Indonesia dan Vietnam Sepakati Batas ZEE setelah 12 Tahun Berunding
pada tanggal
23 Desember 2022
JAKARTA, LELEMUKU.COM - Kesepakatan tersebut disampaikan oleh Presiden Joko Widodo, dalam pertemuan bilateral dengan Presiden Republik Sosialis Vietnam Nguyễn Xuân Phúc di Istana Kepresidenan Bogor, Jawa Barat, Kamis (22/12).
"Setelah melakukan perundingan intensif selama 12 tahun, Indonesia dan Vietnam akhirnya dapat menyelesaikan perundingan mengenai garis batas ZEE kedua negara berdasarkan UNCLOS (United Nations Convention on the Law of the Sea) 1982," ungkap Jokowi.
Jokowi juga menyatakan harapannya bahwa kedua negara dapat segera memfinalisasi kerja sama dalam sektor perikanan dan pemberantasan praktik penangkapan ikan ilegal atau illegal, unreported, and unregulated (IUU) fishing.
“Saya berharap kerja sama perikanan dan pemberantasan IUU fishing dapat diperkuat melalui percepatan finalisasi MoU kerja sama kelautan dan perikanan,” tambahnya.
Presiden Phuc pun menyampaikan bahwa pemerintah Vietnam menyambut baik kerja sama bilateral yang tercapai antara Indonesia-Vietnam dalam lawatannya kali ini.
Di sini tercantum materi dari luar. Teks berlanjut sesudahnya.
(* ===== verification/IpText.v ===== *)
(** * IpText: [IpAddr::from_str] of the standard library.

    A reader takes the text that is left and gives the value it reads and the
    rest, or fails and consumes nothing, as [Parser::read_atomically]. *)

From Stdlib Require Import ZifyBool.
From S2P Require Import Prelude RustStr Ssrf.
#[local] Open Scope Z_scope.

Definition reader (A : Type) := str -> option (A * str).

(** [char::to_digit(radix)] for the radixes 10 and 16. *)
Definition to_digit (radix : Z) (c : ascii) : option Z :=
  let d :=
    if is_ascii_digit c then Some (Z.of_N (code c) - 48)
    else if is_ascii_lowercase c then Some (Z.of_N (code c) - 87)
    else if is_ascii_uppercase c then Some (Z.of_N (code c) - 55)
    else None in
  match d with Some n => if n <? radix then Some n else None | None => None end.

(** The digits at the front: their value, their number and the rest. *)
Fixpoint read_digits (radix acc : Z) (count : nat) (s : str) : Z * nat * str :=
  match s with
  | c :: t =>
      match to_digit radix c with
      | Some d => read_digits radix (acc * radix + d) (S count) t
      | None => (acc, count, s)
      end
  | [] => (acc, count, s)
  end.

(** [Parser::read_number] into an integer below [limit]. *)
Definition read_number (radix : Z) (max_digits : nat) (allow_zero_prefix : bool) (limit : Z) : reader Z := fun s =>
  let '(n, count, rest) := read_digits radix 0 0 s in
  let has_leading_zero := match s with c :: _ => bool_decide (c = "0"%char) | [] => false end in
  if (max_digits <? count)%nat then None
  else if (count =? 0)%nat then None
  else if negb allow_zero_prefix && has_leading_zero && (1 <? count)%nat then None
  else if n <? limit then Some (n, rest) else None.

Definition read_given_char (c : ascii) : reader unit := fun s =>
  match s with x :: t => if bool_decide (x = c) then Some (tt, t) else None | [] => None end.

(** [Parser::read_separator]. *)
Definition read_separator {A} (sep : ascii) (index : nat) (inner : reader A) : reader A := fun s =>
  match index with
  | O => inner s
  | S _ => '(_, s) ← read_given_char sep s; inner s
  end.

Definition read_ipv4_addr : reader Z := fun s =>
  let part i s := read_separator "." i (read_number 10 3 false 256) s in
  '(a, s) ← part 0%nat s; '(b, s) ← part 1%nat s; '(c, s) ← part 2%nat s; '(d, s) ← part 3%nat s;
  Some (v4 a b c d, s).

(** [read_groups]: at most [left] groups from index [i] on; whether the last two
    were written as an IPv4 address. *)
Fixpoint read_groups (left i : nat) (s : str) : list Z * bool * str :=
  match left with
  | O => ([], false, s)
  | S left' =>
      match (if bool_decide (left' = O) then None else read_separator ":" i read_ipv4_addr s) with
      | Some (a, rest) => ([a / 65536; a mod 65536], true, rest)
      | None =>
          match read_separator ":" i (read_number 16 4 true 65536) s with
          | Some (g, rest) =>
              let '(gs, ipv4, rest) := read_groups left' (S i) rest in (g :: gs, ipv4, rest)
          | None => ([], false, s)
          end
      end
  end.

Definition v6_of_groups (gs : list Z) : Z := fold_left (fun a g => a * 65536 + g) gs 0.

Definition read_ipv6_addr : reader Z := fun s =>
  let '(head, head_ipv4, s) := read_groups 8 0 s in
  if bool_decide (length head = 8%nat) then Some (v6_of_groups head, s)
  else if head_ipv4 then None
  else
    '(_, s) ← read_given_char ":" s; '(_, s) ← read_given_char ":" s;
    let '(tail, _, s) := read_groups (8 - (length head + 1)) 0 s in
    Some (v6_of_groups (head ++ replicate (8 - length head - length tail) 0 ++ tail), s).

Definition IpAddr_from_str (s : str) : option IpAddr :=
  match read_ipv4_addr s with
  | Some (a, []) => Some (IpAddr_V4 a)
  | Some _ => None
  | None => match read_ipv6_addr s with Some (a, []) => Some (IpAddr_V6 a) | _ => None end
  end.

Example literals :
  IpAddr_from_str "169.254.169.254" = Some (IpAddr_V4 (v4 169 254 169 254))
  /\ IpAddr_from_str "1.2.3.04" = None /\ IpAddr_from_str "1.2.3.256" = None /\ IpAddr_from_str "1.2.3" = None
  /\ IpAddr_from_str "::1" = Some (IpAddr_V6 1) /\ IpAddr_from_str "::" = Some (IpAddr_V6 0)
  /\ IpAddr_from_str "fe80::1:2" = Some (IpAddr_V6 (v6_group 65152 + 65538))
  /\ IpAddr_from_str "::ffff:10.0.0.1" = Some (IpAddr_V6 (65535 * 2 ^ 32 + v4 10 0 0 1))
  /\ IpAddr_from_str "1:2:3:4:5:6:7:8:9" = None /\ IpAddr_from_str "1:2:3:4:5:6:7::8" = None
  /\ IpAddr_from_str "1.2.3.4::" = None /\ IpAddr_from_str "[::1]" = None.
Proof. by vm_compute. Qed.

(** ** Bounds *)

Lemma to_digit_range radix c d : to_digit radix c = Some d -> 0 <= d.
Proof.
  unfold to_digit, is_ascii_digit, is_ascii_lowercase, is_ascii_uppercase, in_range. intros H. cases_in H; simplify_eq;
    repeat match goal with H : _ && _ = true |- _ => apply andb_true_iff in H as [? ?] end;
    change (code "0") with 48%N in *; change (code "a") with 97%N in *; change (code "A") with 65%N in *; lia.
Qed.

Lemma read_digits_nonneg radix acc count s n k rest :
  0 <= radix -> 0 <= acc -> read_digits radix acc count s = (n, k, rest) -> 0 <= n.
Proof.
  intros Hr. revert acc count. induction s as [|c s IH]; intros acc count Ha; simpl; [by intros; simplify_eq|].
  destruct (to_digit radix c) eqn:E; [|by intros; simplify_eq]. apply IH. apply to_digit_range in E. nia.
Qed.

Lemma read_number_range radix m z limit s n rest :
  0 <= radix -> read_number radix m z limit s = Some (n, rest) -> 0 <= n < limit.
Proof.
  intros Hr. unfold read_number. destruct (read_digits radix 0 0 s) as [[v k] r] eqn:E. intros H. cases_in H; simplify_eq.
  apply read_digits_nonneg in E; lia.
Qed.

Lemma read_separator_range {A} (P : A -> Prop) sep i (inner : reader A) s a rest :
  (forall s a rest, inner s = Some (a, rest) -> P a) -> read_separator sep i inner s = Some (a, rest) -> P a.
Proof.
  intros HI. destruct i; simpl; [apply HI|]. destruct (read_given_char sep s) as [[[] t]|]; [|done]. apply HI.
Qed.

Lemma read_ipv4_range s a rest : read_ipv4_addr s = Some (a, rest) -> 0 <= a < 2 ^ 32.
Proof.
  unfold read_ipv4_addr. intros H.
  repeat (let Hp := fresh in apply bind_Some in H as ([? ?] & Hp & H);
          apply (read_separator_range (fun n => 0 <= n < 256)) in Hp; [|by intros ???; apply read_number_range]).
  simplify_eq. unfold v4. lia.
Qed.

Definition group_ok (g : Z) : Prop := 0 <= g < 65536.

Lemma read_groups_range left i s gs b rest :
  read_groups left i s = (gs, b, rest) -> Forall group_ok gs /\ (length gs <= left)%nat.
Proof.
  revert i s gs b rest. induction left as [|left IH]; intros i s gs b rest H; cbn [read_groups] in H; [simplify_eq; split; [constructor|done]|].
  destruct (if bool_decide (left = O) then None else read_separator ":" i read_ipv4_addr s) as [[a t]|] eqn:E.
  - case_bool_decide as Hl; [done|]. apply (read_separator_range (fun n => 0 <= n < 2 ^ 32)) in E; [|apply read_ipv4_range].
    simplify_eq. split; [|simpl; lia]. unfold group_ok. repeat constructor; try (apply Z.mod_pos_bound; lia).
    + apply Z.div_pos; lia.
    + apply Z.div_lt_upper_bound; lia.
  - destruct (read_separator ":" i (read_number 16 4 true 65536) s) as [[g t]|] eqn:En; [|simplify_eq; split; [constructor|simpl; lia]].
    destruct (read_groups left (S i) t) as [[gs' b'] r'] eqn:Eg. simplify_eq. apply IH in Eg as [Hg Hl].
    apply (read_separator_range group_ok) in En; [|by intros ???; apply read_number_range].
    split; [by constructor|simpl; lia].
Qed.

Lemma v6_of_groups_range gs k a :
  Forall group_ok gs -> 0 <= a < 65536 ^ k -> 0 <= k ->
  0 <= fold_left (fun a g => a * 65536 + g) gs a < 65536 ^ (k + Z.of_nat (length gs)).
Proof.
  intros HF. revert a k. induction HF as [|g gs Hg _ IH]; intros a k Ha Hk; cbn [fold_left length].
  - by rewrite Z.add_0_r.
  - replace (k + Z.of_nat (S (length gs))) with (k + 1 + Z.of_nat (length gs)) by lia. apply IH; [|lia].
    unfold group_ok in Hg. rewrite Z.pow_add_r by lia. nia.
Qed.

Lemma groups_valid gs : Forall group_ok gs -> length gs = 8%nat -> ip_valid (IpAddr_V6 (v6_of_groups gs)).
Proof.
  intros HF HL. unfold ip_valid, v6_of_groups. pose proof (v6_of_groups_range gs 0 0 HF ltac:(lia) ltac:(lia)) as H.
  rewrite HL in H. exact H.
Qed.

Lemma read_ipv6_valid s a rest : read_ipv6_addr s = Some (a, rest) -> ip_valid (IpAddr_V6 a).
Proof.
  unfold read_ipv6_addr. destruct (read_groups 8 0 s) as [[head h4] s1] eqn:Eh. apply read_groups_range in Eh as [Hh Lh].
  case_bool_decide as H8; [intros; simplify_eq; by apply groups_valid|]. destruct h4; [done|]. intros H.
  apply bind_Some in H as ([[] s2] & _ & H). apply bind_Some in H as ([[] s3] & _ & H).
  destruct (read_groups (8 - (length head + 1)) 0 s3) as [[tail t4] s4] eqn:Et. apply read_groups_range in Et as [Ht Lt].
  simplify_eq. apply groups_valid.
  - repeat (apply Forall_app_2; [done|]). apply Forall_app_2; [|done]. apply Forall_replicate. unfold group_ok. lia.
  - rewrite !length_app, length_replicate. lia.
Qed.

Lemma IpAddr_from_str_valid s ip : IpAddr_from_str s = Some ip -> ip_valid ip.
Proof.
  unfold IpAddr_from_str. destruct (read_ipv4_addr s) as [[a [|]]|] eqn:E4; intros H; simplify_eq.
  - exact (read_ipv4_range _ _ _ E4).
  - destruct (read_ipv6_addr s) as [[a [|]]|] eqn:E6; simplify_eq. exact (read_ipv6_valid _ _ _ E6).
Qed.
Selain itu menurutnya isu-isu internasional harus menjadi kepentingan bersama.
"Saya setuju dengan apa yang disampaikan oleh Bapak Presiden (Jokowi) terkait dengan hubungan kemitraan strategis yang baik antara Indonesia dan Vietnam. Dalam mengatasi berbagai tantangan, kita harus meningkatkan kepercayaan politik dan juga meningkatkan kerja sama ekonomi," tutur Presiden Vietnam.
Peneliti Madya Badan Riset dan Inovasi Nasional (BRIN) Sandy Raharjo mengatakan berbagai dampak positif bisa dihasilkan dari tercapainya kesepakatan tersebut, terutama kemungkinan menurunnya tingkat penangkapan ikan ilegal atau pelanggaran kedaulatan yang terjadi di wilayah Laut Natuna Utara atau Laut China Selatan secara umum.
“Karena selama ini kalau berdasarkan data dari Kementerian KKP ataupun misalnya kemarin kami ke Natuna, memang kebanyakan kapal-kapal yang ditangkap itu berasal dari Vietnam, terus ada dari Thailand, China dan Malaysia. Dan sering sekali nelayan dari Vietnam itu tertangkap di wilayah kita dan kemudian akhirnya menjadi tahanan imigrasi di Pulau Natuna,” ungkap Sandy kepada VOA.
Selain itu, katanya kesepakatan ini akan mengukuhkan posisi Indonesia dalam konstelasi sengketa di Laut China Selatan, meskupun secara legal formal, Indonesia sendiri tidak memiliki sengketa dengan China di Laut China Selatan. Namun, katanya, dalam konteks geopolitik terdapat over claim area antara Indonesia dengan China.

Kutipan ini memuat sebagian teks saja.